People need to take responsibility and just say "NO"
Because if they say "YES", their future is ruined.
Sure, but for those that are already addicted, just giving them free dugs and clean needles is not a path back to society. We have China pumping fentanyl into our countries and the Canadian justice system is a total joke, so the gang members, dealers...etc, none of them go away for any meaningful period of time.

This is an onion, there are a ton of layers of problem here, but I think mandatory inpatient treatment for addicts who actually want a path back is a much better option, with a much higher probability of success, than just incarcerating them.
 
@OVERKILL, I am sorry to hear of that. It IS all over the place these days unless one wants to move into the middle of no where.
We ourselves stay living where we do not want to because we must be close to attend to elderly family members. I am certainly glad at least that we all have double garages to keep the vehicles in locked up tight at night.
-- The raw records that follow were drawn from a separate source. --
(** * ResearchAI: ingestion chunking and retrieval pipeline

    A shallow embedding of the chunker, the metadata extractor, the
    ingestion orchestrator (ingestInfo.js), the retriever and the answer
    functions (retrieveInfo.js), the SQL search function
    [match_information] (create-table.sql), the HTTP handlers that call
    them (controllers) and the log history (logger.js), with the properties
    of the specification stated and settled against them, and further
    properties read off the code.

    Conventions of the embedding.
    - A JavaScript string is the list of its UTF-16 code units.
    - [chunkSize], [overlap], [matchCount] are integers ([Z]); word counts
      and indexes computed from them stay in [Z], as the source subtracts
      them freely.
    - A similarity score or distance is a [float8]: a number (a rational,
      [Q]) or NaN; thresholds are numbers. The subtraction [1 - d] of the
      search is a parameter, since [float8] arithmetic rounds.
    - The [while] loop of [chunkText] runs on fuel and returns [None] when
      the fuel is spent; the theorems show how much fuel always suffices.
    - The outside world (file system, model endpoints, database client,
      clock) is a record of oracles. Of the [logger] calls, what is
      modelled is what they can throw inside a [try]: the conversion to
      a string of the values their messages print. *)

From Stdlib Require Import ZArith List Lia QArith Lqa String Ascii DecimalString Sorted.
From stdpp Require Import gmap list.
Import ListNotations.

Local Open Scope Z_scope.
Set Warnings "-register-all".

(** ** JavaScript strings and arrays *)

Abbreviation jsstring := (list N).

(** An ASCII literal as a JavaScript string. *)
Definition js (s : string) : jsstring :=
  List.map N_of_ascii (list_ascii_of_string s).

(** The code units matched by [\s] in a regular expression, which are also
    the ones [String.prototype.trim] strips (WhiteSpace and LineTerminator). *)
Definition is_ws (c : N) : bool :=
  match c with
  | 9 | 10 | 11 | 12 | 13 | 32 | 160 | 5760
  | 8232 | 8233 | 8239 | 8287 | 12288 | 65279 => true
  | _ => (8192 <=? c) && (c <=? 8202)
  end%N.

(** [text.split(/\s+/)]: [cur] is the token being read (reversed), [inrun]
    tells that the previous code unit was whitespace. A leading or trailing
    run of whitespace yields an empty first or last token. *)
Fixpoint split_go (inrun : bool) (cur : jsstring) (s : jsstring) : list jsstring :=
  match s with
  | [] => [rev cur]
  | c :: s' =>
      if is_ws c then
        if inrun then split_go true cur s'
        else rev cur :: split_go true [] s'
      else split_go false (c :: cur) s'
  end.

Definition split_ws (s : jsstring) : list jsstring := split_go false [] s.

(** [text.split(/\s+/).filter(word => word.length > 0)] *)
Definition words (text : jsstring) : list jsstring :=
  List.filter (fun word => (0 <? length word)%nat) (split_ws text).

Fixpoint trimStart (s : jsstring) : jsstring :=
  match s with
  | c :: s' => if is_ws c then trimStart s' else s
  | [] => []
  end.

Definition trimEnd (s : jsstring) : jsstring := rev (trimStart (rev s)).

(** [text.trim()] *)
Definition trim (s : jsstring) : jsstring := trimEnd (trimStart s).

(** [array.join(sep)] on an array of strings. *)
Fixpoint join (sep : jsstring) (l : list jsstring) : jsstring :=
  match l with
  | [] => []
  | [w] => w
  | w :: rest => w ++ sep ++ join sep rest
  end.

(** [array.slice(start, end)] with JavaScript's treatment of negative and
    out-of-range indexes. *)
Definition slice {A : Type} (l : list A) (start end_ : Z) : list A :=
  let len := Z.of_nat (length l) in
  let k := if start <? 0 then Z.max (len + start) 0 else Z.min start len in
  let final := if end_ <? 0 then Z.max (len + end_) 0 else Z.min end_ len in
  firstn (Z.to_nat (final - k)) (skipn (Z.to_nat k) l).

(** ** Chunker (ingestInfo.js, [chunkText]) *)

(** The [while (startIndex < words.length)] loop. [chunks] is the array
    built so far; the loop leaves through its condition or through the
    [break] of the overlap guard. *)
Fixpoint chunkLoop (fuel : nat) (ws : list jsstring) (chunkSize overlap : Z)
    (startIndex : Z) (chunks : list jsstring) : option (list jsstring) :=
  match fuel with
  | O => None
  | S fuel' =>
      if startIndex <? Z.of_nat (length ws) then
        let endIndex := Z.min (startIndex + chunkSize) (Z.of_nat (length ws)) in
        let chunkWords := slice ws startIndex endIndex in
        let chunk := join (js " ") chunkWords in
        let chunks' := chunks ++ [chunk] in
        let startIndex' := startIndex + (chunkSize - overlap) in
        if (startIndex' <=? Z.of_nat (length chunks') - 1) && (overlap >=? chunkSize)
        then Some chunks'
        else chunkLoop fuel' ws chunkSize overlap startIndex' chunks'
      else Some chunks
  end.

Definition chunkText_fuel (fuel : nat) (text : jsstring) (chunkSize overlap : Z)
    : option (list jsstring) :=
  let ws := words text in
  if Z.of_nat (length ws) <=? chunkSize then Some [trim text]
  else chunkLoop fuel ws chunkSize overlap 0 [].

(** The loop body runs at most once per word, so this much fuel is enough
    ([chunkText_fuel_enough] below); the value off the fuel is never taken. *)
Definition chunkText (text : jsstring) (chunkSize overlap : Z) : list jsstring :=
  default [] (chunkText_fuel (S (length (words text))) text chunkSize overlap).

(** Rounded-up quotient of integers, for a positive divisor. *)
Definition ceil_div (a b : Z) : Z := (a + b - 1) / b.


(** The window the loop cuts at [startIndex], and the windows of [n]
    successive rounds: what the loop computes, written without the loop. *)
Definition window (ws : list jsstring) (chunkSize startIndex : Z) : jsstring :=
  join (js " ")
    (slice ws startIndex (Z.min (startIndex + chunkSize) (Z.of_nat (length ws)))).
Lemma resolution_coherent s s' : resolution s s' → coherent s → coherent s'.
Proof.
  unfold coherent.
  destruct 1 as [g Hg ?|v ? ? ?|c ? ? ? ? ?|? ? ? ?|? ? ? ?]; intros Hs.
  - right. simpl. done.
  - by right.
  - right. destruct (lock_tiers c (preloaded c s)) as (-> & -> & _). done.
  - right.
    destruct (lock_tiers (seed_url (clock (cached_miss s)))
                (write_cached (seed_url (clock (cached_miss s)))
                   (preloaded (seed_url (clock (cached_miss s))) (cached_miss s))))
      as (-> & -> & _).
    done.
  - destruct (cached_miss_provider s) as (Hb & _ & Hg & _).
    unfold memory_tier. simpl. by rewrite Hb, Hg.
Qed.

(** A provider that shows the memory URL is what a further mount gives. *)
Lemma remount_fixed s :
  memory_tier s = Some (backgroundUrl s) → truthy (memory_tier s) = true →
  isLoaded s = false → remount s = s.
Proof.
  intros Hm Ht Hl. unfold remount, after, run.
  rewrite init_memory; [|done]. cbn [snd].
  change (memory_tier (mount s)) with (memory_tier s). rewrite Hm.
  destruct s. simpl in *. by subst.
Qed.

End Shown.

(** X10. An action changes what its provider shows only to the URL
    the memory tier holds: if [backgroundUrl] after an action differs from
    [backgroundUrl] before it, it is the in-memory URL. *)
Theorem shown_url_changes_to_memory_url (a : action) (s : state) :
  backgroundUrl (after a s) ≠ backgroundUrl s →
  memory_tier (after a s) = Some (backgroundUrl (after a s)).
Proof.
  destruct a.
  - destruct (initBackground_after s) as [_ Hres].
    destruct Hres as [g Hg ?|v ? ? ?|c ? ? ? ? ?|? ? ? ?|? ? ? ?]; intros Hne.
    + done.
    + done.
    + by destruct (lock_tiers c (preloaded c s)) as (-> & -> & _).
    + by destruct (lock_tiers (seed_url (clock (cached_miss s)))
                     (write_cached (seed_url (clock (cached_miss s)))
                        (preloaded (seed_url (clock (cached_miss s)))
                           (cached_miss s))))
        as (-> & -> & _).
    + exfalso. apply Hne. apply cached_miss_provider.
  - intros Hne. by exfalso.
  - rewrite refreshBackground_after.
    destruct (verdict _ s); intros Hne; [|by exfalso].
    by destruct (refreshed_tiers (seed_url (clock s))
                   (preloaded (seed_url (clock s)) s)) as (-> & _ & -> & _).
Qed.

Lemma shown_url_changes_to_memory_url_witness :
  memory_tier (after Refresh (after Init crowded_page))
  = Some (backgroundUrl (after Refresh (after Init crowded_page))).
Proof.
  apply (shown_url_changes_to_memory_url Refresh (after Init crowded_page)).
  vm_compute. discriminate.
Defined.

(** X11. Mounting is idempotent once it has resolved: if a freshly
    mounted provider ends up showing a URL, a further provider mounting
    on that page ends in exactly the same state — same URL, no image
    request, no storage write, no time spent. *)
Theorem remount_idempotent (s : state) :
  backgroundUrl (remount s) ≠ "" → remount (remount s) = remount s.
Proof.
  intros Hshown.
  assert (Hco : coherent (remount s)).
  { apply (resolution_coherent (mount s)); [apply initBackground_after|].
    by left. }
  destruct Hco as [Hempty | Hm]; [done|].
  apply remount_fixed; [done| |].
  - rewrite Hm. by destruct (backgroundUrl (remount s)).
  - unfold remount.
    rewrite (resolution_isLoaded (mount s)); [done|apply initBackground_after].
Qed.

Lemma remount_idempotent_witness :
  remount (remount first_visit) = remount first_visit.
Proof. apply remount_idempotent. vm_compute. discriminate. Defined.

(** X12. After a refresh whose preload succeeded, a provider that mounts
    shows the refreshed URL and makes no image request of its own,
    whatever the storages did with the writes. *)
Theorem mount_after_refresh (s : state) :
  verdict (seed_url (clock s)) s = true →
  backgroundUrl (remount (after Refresh s)) = seed_url (clock s) ∧
  requests (remount (after Refresh s))
    = requests s ++ [Preload (clock s) (seed_url (clock s)) true].
Proof.
  intros Hv. rewrite refreshBackground_after, Hv.
  set (new := seed_url (clock s)). set (s1 := refreshed new (preloaded new s)).
  destruct (refreshed_tiers new (preloaded new s)) as (Hb & _ & Hm & _).
  fold s1 in Hb, Hm.
  unfold remount, after, run. rewrite init_memory.
  - cbn [snd]. change (memory_tier (mount s1)) with (memory_tier s1).
    rewrite Hm. cbn [default from_option id backgroundUrl with_backgroundUrl].
    split; [done|].
    change (requests (with_backgroundUrl new (mount s1))) with (requests s1).
    unfold s1, new. by rewrite requests_refreshed, requests_preloaded, Hv.
  - change (memory_tier (mount s1)) with (memory_tier s1). by rewrite Hm.
Qed.

Lemma mount_after_refresh_witness :
  backgroundUrl (remount (after Refresh crowded_page))
    = "https://loliapi.com/acg/?seed=1700000000000" ∧
  requests (remount (after Refresh crowded_page))
    = [Preload 1700000000000 "https://loliapi.com/acg/?seed=1700000000000" true].
Proof. exact (mount_after_refresh crowded_page eq_refl). Defined.

(** ** Memory and session tier in step (lines 121-190) *)

Section Synced.

Implicit Types (s : state) (u : string).

Lemma effect_session_reliable s s' :
  effect s s' → session_reliable s → session_reliable s'.
Proof.
  unfold session_reliable.
  destruct 1 as [| | |u x|u x|x|u x]; try done;
    intros (w & items & fits & Hw & Hs & Hfits).
  - unfold write_session. rewrite Hw, Hs. simpl. rewrite Hfits.
    by eexists _, _, _.
  - unfold write_cached. rewrite Hw.
    destruct (storage_setItem _ _ _); [|by eexists _, _, _].
    by eexists _, _, _.
  - unfold remove_persisted. rewrite Hw.
    destruct (storage_removeItem _ _); [|by eexists _, _, _].
    by eexists _, _, _.
Qed.

Lemma session_reliable_accepts u s :
  session_reliable s → session_accepts u s = true.
Proof.
  intros (w & items & fits & Hw & Hs & Hfits).
  unfold session_accepts. rewrite Hw, Hs. apply Hfits.
Qed.

Lemma resolution_synced s s' :
  resolution s s' → session_reliable s → synced s → synced s'.
Proof.
  intros Hres Hrel Hsync.
  pose proof (effects_preserve session_reliable s s' effect_session_reliable
                (effects_resolution s s' Hres) Hrel) as Hrel'.
  unfold synced.
  destruct Hres as [g Hg ?|v ? Hv ?|c ? ? ? ? ?|? ? ? ?|? ? ? ?].
  - exact Hsync.
  - intros _. exact Hv.
  - intros _. destruct (lock_tiers c (preloaded c s)) as (_ & -> & -> & _).
    by rewrite session_reliable_accepts.
  - intros _.
    set (x := write_cached (seed_url (clock (cached_miss s)))
                (preloaded (seed_url (clock (cached_miss s))) (cached_miss s))).
    destruct (lock_tiers (seed_url (clock (cached_miss s))) x)
      as (_ & -> & -> & _).
    rewrite session_reliable_accepts; [done|].
    apply (effects_preserve session_reliable s x effect_session_reliable);
      [|done].
    etrans; [apply effects_cached_miss|].
    eapply rtc_l; [apply (EffPreload (seed_url (clock (cached_miss s))))|].
    apply rtc_once, EffCached.
  - change (memory_tier (preloaded ?u ?x)) with (globalBackgroundUrl x).
    change (session_tier (preloaded ?u ?x)) with (session_tier x).
    rewrite cached_miss_session.
    rewrite (proj1 (proj2 (proj2 (cached_miss_provider s)))).
    exact Hsync.
Qed.
(** X18.  The numbering takes no account of regions: [max_j] is one number
    for the whole table.  Replacing the [region] column by any other labels
    leaves [normalize] successful and the [fov] column the same; only the
    [region] column of the result changes. *)
Theorem fov_ignores_region df new_df labels :
  normalize df = Ok new_df ->
  exists new_df',
    normalize (setitem df "region" labels) = Ok new_df' /\
    lookup_col "fov" new_df' = lookup_col "fov" new_df /\
    lookup_col "region" new_df' = Some labels /\
    (forall c, c <> "region" -> lookup_col c new_df' = lookup_col c new_df).
Proof.
  intros Hn.
  assert (Hreq : has_required_columns df).
  { refine (proj1 (check_columns_Ok df required_columns) _).
    unfold normalize in Hn.
    destruct (check_columns df required_columns) as [[]|];
      [reflexivity|discriminate]. }
  destruct (normalize_Ok_inv _ _ Hn)
    as (js & is_ & zs & r & x & y & z & Hj & Hi & Hz & Hr & Hx & Hy & Hu & ->).
  exists (canonical labels (fov_column is_ js) (map Int zs) x y z). split.
  - rewrite normalize_after_check.
    + unfold coerced_j. rewrite !coerced_setitem_other by reflexivity.
      rewrite !getitem_setitem. cbn [String.eqb Ascii.eqb Bool.eqb].
      fold (coerced_j df). rewrite Hj, Hi, Hz. cbn [bind].
      apply getitem_Ok in Hx, Hy, Hu. rewrite Hx, Hy, Hu. reflexivity.
    + intros c Hc. unfold has_column. rewrite lookup_setitem.
      destruct (String.eqb c "region"); [reflexivity|]. apply Hreq, Hc.
  - split; [reflexivity|]. split; [reflexivity|].
    intros c Hc. unfold canonical. cbn [lookup_col].
    destruct (String.eqb_spec c "region"); [contradiction|reflexivity].
Qed.

(** X18, witness: the three tiles of the example put in three regions. *)
Lemma fov_ignores_region_witness :
  exists new_df',
    normalize (setitem example_table "region" [Str "A1"; Str "B2"; Str "C3"])
    = Ok new_df' /\
    lookup_col "fov" new_df' = Some [Int 0; Int 1; Int 2] /\
    lookup_col "region" new_df' = Some [Str "A1"; Str "B2"; Str "C3"].
Proof.
  destruct (fov_ignores_region example_table
              (canonical [Str "A1"; Str "A1"; Str "A1"] [Int 0; Int 1; Int 2]
                 [Int 0; Int 0; Int 0] [Flt 1; Flt 2; Flt 1]
                 [Flt 1; Flt 1; Flt 2] [Int 0; Int 0; Int 0])
              [Str "A1"; Str "B2"; Str "C3"] eq_refl)
    as (new_df' & H1 & H2 & H3 & _).
  exists new_df'. split; [exact H1|]. split; [exact H2 | exact H3].
Defined.
End RegionLabels.
(** * curv: parser and semantic analyzer

    A shallow embedding of the front end of curv (src/curv/parser.cc,
    src/curv/analyzer.cc, src/curv/builtin.cc, src/curv/location.cc) and
    proofs about its scope and binding resolver.

    Conventions of the embedding.
    - A [Shared<T>] pointer to an immutable node is the node itself.
    - An [Atom] is its text; [Atom_Map<T>] and [Module::Dictionary] are
      finite maps [gmap Atom T].
    - Slot numbers and counters ([int], [size_t], [slot_t]) are natural
      numbers; no phrase considered here has 2^31 bindings.
    - Numbers are IEEE doubles in the source.  The model keeps them
      symbolic ([strtod lexeme], [pi], ...): no claim depends on their
      numeric value.
    - C++ exceptions are the [Throw] outcome of a computation.  The
      recursion of the parser and of the analyzer is bounded by a fuel
      argument; running out of it is the separate outcome [Out_Of_Fuel].
    - The chain of [Environ] objects linked by [parent_] is a list of
      scopes, innermost first; the analyzer threads it as a state. *)

From Stdlib Require Import String Ascii List Arith Lia.
From stdpp Require Import base option list gmap strings fin_maps.

Local Open Scope string_scope.
Set Warnings "-register-all,-clear-no-such-hyp".

(** ** Tokens and locations (token.h is not part of the sources) *)

(** Modelled from the spec: token.h is missing; the closed set of token
    kinds is the one the spec lists. *)
Inductive Kind : Set :=
| k_end | k_missing | k_phrase | k_num | k_ident | k_string
| k_lparen | k_rparen | k_lbracket | k_rbracket | k_lbrace | k_rbrace
| k_comma | k_semicolon
| k_right_arrow | k_left_call | k_right_call | k_equate | k_colon
| k_range | k_open_range | k_by | k_dot | k_apostrophe | k_ellipsis
| k_power | k_plus | k_minus | k_times | k_over
| k_equal | k_not_equal | k_less | k_greater
| k_less_or_equal | k_greater_or_equal
| k_and | k_or | k_not
| k_if | k_else | k_for | k_let.

Global Instance Kind_eq_dec : EqDecision Kind.
Proof. solve_decision. Defined.

Record Token : Set := mkToken {
  first_white : nat;
  first : nat;
  last : nat;
  kind : Kind
}.

Global Instance Token_eq_dec : EqDecision Token.
Proof. solve_decision. Defined.

(** Modelled from the spec: the default-constructed token [Token{}] of
    token.h; the spec says that a separator of kind [k_missing] marks
    "no separator after last". *)
Definition Token_default : Token := mkToken 0 0 0 k_missing.

Record Script : Set := mkScript {
  name : string;
  text : string
}.

Record Location : Set := mkLocation {
  script_ : Script;
  token_ : Token
}.

Definition Atom : Set := string.

(** ** location.cc *)

Fixpoint count_newlines (n : nat) (s : string) : nat :=
  match n, s with
  | S n', String c s' =>
      (if Ascii.eqb c "010"%char then 1 else 0) + count_newlines n' s'
  | _, _ => 0
  end.

Definition lineno (loc : Location) : nat :=
  1 + count_newlines (first (token_ loc)) (text (script_ loc)).

Definition range (loc : Location) : string :=
  substring (first (token_ loc))
            (last (token_ loc) - first (token_ loc))
            (text (script_ loc)).
(** * Adaptive CPU scheduling in multicore systems: a shallow embedding

    The Python sources (core/process.py, core/cpu.py, core/metrics.py,
    the policies under algorithms/, scheduler_simulator.py) are embedded as
    Rocq functions.

    Conventions of the embedding.
    - A Python [float] holding a time or a load is an exact rational [Q];
      rounding is not modelled.  The only non-finite float of the sources,
      [float('inf')] (the quantum of run-to-completion policies and the
      initial minimum of a step), is the constructor [Infinity] of [Time].
    - The standard deviation of core/metrics.py needs a square root: the
      load-balance score is a real number [R].
    - A Python [int] is a [Z].
    - Process objects are shared and mutated in place: they live in a heap
      ([Heap], a total map from references to objects) and every list of
      processes of the sources is a list of references.
    - Exceptions are values of [exn]; code that may raise returns a
      [result].
    - The loop of [run_simulation] is run with fuel; running out of fuel
      is an outcome of its own ([Sim.Diverges]).
    - Not modelled: console output, plotting, the random workload
      generator [generate_processes] (processes are given by the caller),
      the formatted algorithm names, and the fields of [BaseScheduler] that
      no policy reads when selecting. *)

From Stdlib Require Import ZArith QArith Qminmax Qreals Reals Lra Lqa Lia List Bool String Sorted.
From stdpp Require Import base option list gmap.
Import ListNotations.
Definition suffixed (others : list string) (sfx : string) (c : string)
  : string :=
  if has_column c others then (c ++ sfx)%string else c.

Definition matches_of (left_cols : list string) (right : frame)
           (left_on right_on : string) (l : list pyval) : list (list pyval) :=
  filter (fun r =>
            match row_get left_cols l left_on, row_get (columns right) r right_on with
            | Some a, Some b => key_match a b
            | _, _ => false
            end) (rows right).

Definition join_row (left_cols : list string) (right : frame)
           (left_on right_on : string) (l : list pyval) : list (list pyval) :=
  match matches_of left_cols right left_on right_on l with
  | [] => [l ++ map (fun _ => PyNaN) (columns right)]
  | ms => map (fun r => l ++ r) ms
  end.

(** [left.merge(right, how='left', left_on=left_on, right_on=right_on)]:
    every left row, in order, once per matching right row, or once with
    [NaN] in the right columns; a label on both sides gets [_x] on the left
    and [_y] on the right.  A label the suffixes repeat is let through, as
    pandas did when the script was written (later versions refuse it). *)
Definition merge_left (left right : frame) (left_on right_on : string)
  : result frame :=
  if has_column left_on (columns left) && has_column right_on (columns right)
  then Ok (mkFrame
             (map (suffixed (columns right) "_x") (columns left)
                  ++ map (suffixed (columns left) "_y") (columns right))
             (flat_map (join_row (columns left) right left_on right_on)
                       (rows left)))
  else Raise KeyError.

(** [df.rename(columns={old: new})] *)
Definition rename (df : frame) (old new : string) : frame :=
  mkFrame (map (fun c => if String.eqb c old then new else c) (columns df))
          (rows df).
(** C4. [RegisterAggregate] panics when the probe is nil and when the probe
    reports the empty type name, with the messages of lines 81 and 85. *)
Theorem RegisterAggregate_invalid_probe w factory :
  (probe uuid_source factory w = None \/
   exists a, probe uuid_source factory w = Some a /\ Aggregate_AggregateType a = "") ->
  (RegisterAggregate uuid_source fmt_q factory w).1 =
  Panics (match probe uuid_source factory w with
          | None => msg_nil
          | Some _ => msg_empty
          end).
Proof.
  intros [Hnil | (a & Ha & Hempty)]; rewrite RegisterAggregate_unfold.
  - by rewrite Hnil.
  - rewrite Ha. cbn zeta. by rewrite decide_True.
Qed.

(** C5. A binding of the map survives every sequence of calls, and
    [CreateAggregate] leaves the whole map as it found it. *)
Theorem registry_binding_kept calls w t factory :
  aggregates w !! t = Some factory ->
  aggregates (run_calls uuid_source fmt_q calls w) !! t = Some factory /\
  (forall w' aggregateType id,
     aggregates (CreateAggregate aggregateType id w').2 = aggregates w').
Proof.
  intros Hf. split; [by apply run_calls_lookup_kept|].
  intros. apply CreateAggregate_aggregates.
Qed.

(** C6. [RegisterAggregate] changes the map only when it returns, and then
    by one insertion at a type name that was free; in every other case the
    map is the one it started from.  The mutex is released in all cases. *)
Theorem RegisterAggregate_atomic w factory :
  let r := RegisterAggregate uuid_source fmt_q factory w in
  aggregatesMu r.2 = aggregatesMu w /\
  match r.1 with
  | Returns _ =>
      exists a,
        probe uuid_source factory w = Some a /\
        aggregates w !! Aggregate_AggregateType a = None /\
        aggregates r.2 = <[Aggregate_AggregateType a := factory]> (aggregates w)
  | Panics _ | Blocks => aggregates r.2 = aggregates w
  end.
Proof.
  cbn zeta. split; [apply RegisterAggregate_mu|].
  register_cases factory w; cbn; try reflexivity. eauto.
Qed.


(** C8, amended. A registration that panics does so in one of three ways: the
    probe is nil and the message is the fixed text of line 81; the probe
    reports the empty type name and the message is the fixed text of line 85;
    the type name is bound already and the message of line 91 names it. *)
Theorem RegisterAggregate_panic_message w factory msg :
  (RegisterAggregate uuid_source fmt_q factory w).1 = Panics msg ->
  probe uuid_source factory w = None /\ msg = msg_nil \/
  (exists a, probe uuid_source factory w = Some a /\
     Aggregate_AggregateType a = "" /\ msg = msg_empty) \/
  (exists a, probe uuid_source factory w = Some a /\
     Aggregate_AggregateType a <> "" /\
     is_Some (aggregates w !! Aggregate_AggregateType a) /\
     msg = msg_duplicate fmt_q (Aggregate_AggregateType a) /\
     names fmt_q msg (Aggregate_AggregateType a)).
Proof.
  register_cases factory w; cbn; intros [= <-].
  - right; left. eauto.
  - right; right. exists a. split_and!; eauto.
    exists "eventhorizon: registering duplicate types for ", "".
    unfold msg_duplicate. by rewrite string_append_empty.
  - by left.
Qed.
I know from the experience of others down the streets that calling the police accomplishes very little. It is NOT the L.E.O.'s faults either. They are out there 24x7 risking their health and safety doing their jobs.
The main problem is the enablers. The easy Judges and Politicians who accomplished all of what we are dealing with as a result of their proud (misplaced) virtue signaling by taking up for criminals at every chance they get. All simply for them to seek media attention they feel makes them look good to the public. If there was an easy answer we would not all have to be putting up with some form of just what you are having to. Good luck man. Hope it gets better..... Maybe they will find another section of town they like in time?